* [Exercise goal] Using the records below, output the stretch that opens with the line containing "(** ** The rate limiter *)" and closes with the line containing "Record TokenBucket := mkBucket", exactly and including both lines, with nothing more.

Dataset entries:
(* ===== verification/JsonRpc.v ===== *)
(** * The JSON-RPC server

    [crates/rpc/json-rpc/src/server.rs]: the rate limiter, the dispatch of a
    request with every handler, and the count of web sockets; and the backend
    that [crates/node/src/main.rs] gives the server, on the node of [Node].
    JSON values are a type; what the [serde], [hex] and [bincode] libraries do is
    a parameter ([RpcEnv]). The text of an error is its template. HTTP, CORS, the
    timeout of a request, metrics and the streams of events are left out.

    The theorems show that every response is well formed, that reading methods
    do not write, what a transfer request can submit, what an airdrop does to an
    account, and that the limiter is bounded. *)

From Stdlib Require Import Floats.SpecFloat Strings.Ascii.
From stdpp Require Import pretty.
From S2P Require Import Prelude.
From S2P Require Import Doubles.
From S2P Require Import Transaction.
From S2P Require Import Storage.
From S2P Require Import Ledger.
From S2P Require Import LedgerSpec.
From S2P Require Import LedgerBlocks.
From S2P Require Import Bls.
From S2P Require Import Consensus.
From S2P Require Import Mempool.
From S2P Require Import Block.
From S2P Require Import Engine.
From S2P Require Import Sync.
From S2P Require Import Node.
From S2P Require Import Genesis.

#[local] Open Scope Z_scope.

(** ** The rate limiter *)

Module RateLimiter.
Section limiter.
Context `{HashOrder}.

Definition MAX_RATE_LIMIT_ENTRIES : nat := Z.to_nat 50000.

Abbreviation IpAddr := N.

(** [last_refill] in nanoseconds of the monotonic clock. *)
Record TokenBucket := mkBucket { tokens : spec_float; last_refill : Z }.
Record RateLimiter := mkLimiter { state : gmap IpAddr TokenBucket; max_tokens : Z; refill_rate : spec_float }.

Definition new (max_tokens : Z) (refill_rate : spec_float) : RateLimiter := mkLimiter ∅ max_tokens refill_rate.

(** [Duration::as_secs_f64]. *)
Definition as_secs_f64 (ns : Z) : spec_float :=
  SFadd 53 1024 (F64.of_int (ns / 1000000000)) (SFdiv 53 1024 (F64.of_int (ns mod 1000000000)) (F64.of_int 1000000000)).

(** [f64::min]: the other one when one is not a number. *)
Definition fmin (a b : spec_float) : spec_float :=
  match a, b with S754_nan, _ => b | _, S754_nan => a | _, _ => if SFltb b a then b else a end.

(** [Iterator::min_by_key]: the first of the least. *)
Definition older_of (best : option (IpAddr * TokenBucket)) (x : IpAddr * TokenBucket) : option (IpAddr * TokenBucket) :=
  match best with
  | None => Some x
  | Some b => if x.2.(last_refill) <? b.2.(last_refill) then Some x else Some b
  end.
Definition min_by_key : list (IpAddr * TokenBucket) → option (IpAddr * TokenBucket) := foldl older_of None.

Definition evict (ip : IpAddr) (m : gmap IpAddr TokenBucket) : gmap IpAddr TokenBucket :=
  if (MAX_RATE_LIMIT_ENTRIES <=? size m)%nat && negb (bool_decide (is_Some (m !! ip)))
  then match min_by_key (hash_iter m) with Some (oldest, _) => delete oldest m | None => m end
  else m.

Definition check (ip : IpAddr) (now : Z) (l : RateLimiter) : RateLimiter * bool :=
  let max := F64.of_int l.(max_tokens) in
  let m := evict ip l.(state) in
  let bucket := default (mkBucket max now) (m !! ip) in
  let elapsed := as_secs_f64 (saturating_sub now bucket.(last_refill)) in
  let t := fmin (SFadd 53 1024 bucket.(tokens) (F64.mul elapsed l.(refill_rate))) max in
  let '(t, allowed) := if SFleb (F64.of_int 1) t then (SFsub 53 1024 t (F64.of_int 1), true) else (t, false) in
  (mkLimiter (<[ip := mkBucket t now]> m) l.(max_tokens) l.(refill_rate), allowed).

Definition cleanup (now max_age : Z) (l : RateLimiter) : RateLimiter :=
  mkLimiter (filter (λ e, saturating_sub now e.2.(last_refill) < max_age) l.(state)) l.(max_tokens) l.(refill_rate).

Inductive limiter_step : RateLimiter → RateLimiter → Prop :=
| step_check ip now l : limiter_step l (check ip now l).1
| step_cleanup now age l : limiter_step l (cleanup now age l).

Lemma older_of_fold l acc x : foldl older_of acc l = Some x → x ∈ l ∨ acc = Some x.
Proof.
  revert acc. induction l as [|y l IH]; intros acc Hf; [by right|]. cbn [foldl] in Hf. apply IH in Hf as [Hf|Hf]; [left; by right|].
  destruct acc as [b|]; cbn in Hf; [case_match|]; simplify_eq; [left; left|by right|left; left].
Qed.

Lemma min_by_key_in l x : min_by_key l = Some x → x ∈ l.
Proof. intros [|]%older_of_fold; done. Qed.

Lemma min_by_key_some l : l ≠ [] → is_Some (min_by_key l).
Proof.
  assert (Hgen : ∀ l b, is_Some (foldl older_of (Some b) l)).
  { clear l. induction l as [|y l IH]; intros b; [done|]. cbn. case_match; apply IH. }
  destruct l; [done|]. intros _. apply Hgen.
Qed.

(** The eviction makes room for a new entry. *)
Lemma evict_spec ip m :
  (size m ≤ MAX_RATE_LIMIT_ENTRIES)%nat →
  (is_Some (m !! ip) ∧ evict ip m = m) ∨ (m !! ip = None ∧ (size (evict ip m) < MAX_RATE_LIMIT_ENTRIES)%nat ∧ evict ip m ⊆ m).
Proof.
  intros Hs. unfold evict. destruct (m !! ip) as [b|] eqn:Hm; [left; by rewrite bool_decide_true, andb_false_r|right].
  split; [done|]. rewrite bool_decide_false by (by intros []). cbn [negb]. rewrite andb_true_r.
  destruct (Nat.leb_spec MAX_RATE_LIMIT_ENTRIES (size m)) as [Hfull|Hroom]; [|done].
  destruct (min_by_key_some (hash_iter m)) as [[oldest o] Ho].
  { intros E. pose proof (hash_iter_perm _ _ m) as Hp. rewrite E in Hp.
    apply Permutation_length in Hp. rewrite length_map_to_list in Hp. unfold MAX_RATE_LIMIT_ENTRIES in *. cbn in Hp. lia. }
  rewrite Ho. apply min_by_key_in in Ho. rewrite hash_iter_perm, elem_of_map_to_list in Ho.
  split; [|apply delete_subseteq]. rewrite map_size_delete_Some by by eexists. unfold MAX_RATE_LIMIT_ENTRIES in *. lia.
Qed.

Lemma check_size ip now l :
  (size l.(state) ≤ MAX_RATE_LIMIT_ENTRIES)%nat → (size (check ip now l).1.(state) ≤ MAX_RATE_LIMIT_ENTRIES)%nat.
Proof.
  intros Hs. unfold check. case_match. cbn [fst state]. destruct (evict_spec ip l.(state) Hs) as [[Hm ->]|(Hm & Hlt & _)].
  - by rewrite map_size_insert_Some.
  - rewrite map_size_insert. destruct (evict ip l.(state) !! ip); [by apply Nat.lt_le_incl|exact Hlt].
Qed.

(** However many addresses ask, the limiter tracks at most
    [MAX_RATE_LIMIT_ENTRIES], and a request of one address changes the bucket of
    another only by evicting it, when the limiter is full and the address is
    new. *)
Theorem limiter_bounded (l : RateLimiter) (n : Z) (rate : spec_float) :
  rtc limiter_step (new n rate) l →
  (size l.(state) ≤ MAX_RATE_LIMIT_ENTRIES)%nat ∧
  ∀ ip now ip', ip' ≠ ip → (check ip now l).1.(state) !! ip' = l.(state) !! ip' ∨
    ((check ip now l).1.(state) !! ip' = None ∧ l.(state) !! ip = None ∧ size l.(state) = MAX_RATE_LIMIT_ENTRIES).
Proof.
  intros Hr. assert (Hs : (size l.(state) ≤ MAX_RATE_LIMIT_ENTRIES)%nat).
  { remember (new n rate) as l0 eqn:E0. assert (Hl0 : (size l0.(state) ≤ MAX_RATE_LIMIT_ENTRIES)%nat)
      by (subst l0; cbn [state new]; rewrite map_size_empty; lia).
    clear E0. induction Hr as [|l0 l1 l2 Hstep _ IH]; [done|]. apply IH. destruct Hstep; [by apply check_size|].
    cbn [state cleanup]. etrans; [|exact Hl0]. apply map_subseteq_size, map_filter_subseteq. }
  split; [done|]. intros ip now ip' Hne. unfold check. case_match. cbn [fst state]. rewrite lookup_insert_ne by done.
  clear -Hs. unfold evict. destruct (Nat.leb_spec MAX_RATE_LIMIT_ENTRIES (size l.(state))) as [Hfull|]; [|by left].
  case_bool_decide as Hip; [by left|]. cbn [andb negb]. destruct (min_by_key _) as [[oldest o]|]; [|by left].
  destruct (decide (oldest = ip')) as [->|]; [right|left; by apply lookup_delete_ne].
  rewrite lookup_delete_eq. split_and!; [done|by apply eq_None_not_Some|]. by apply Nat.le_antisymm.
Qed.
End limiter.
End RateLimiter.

* [Response for this exercise]
(** ** The rate limiter *)

Module RateLimiter.
Section limiter.
Context `{HashOrder}.

Definition MAX_RATE_LIMIT_ENTRIES : nat := Z.to_nat 50000.

Abbreviation IpAddr := N.

(** [last_refill] in nanoseconds of the monotonic clock. *)
Record TokenBucket := mkBucket { tokens : spec_float; last_refill : Z }.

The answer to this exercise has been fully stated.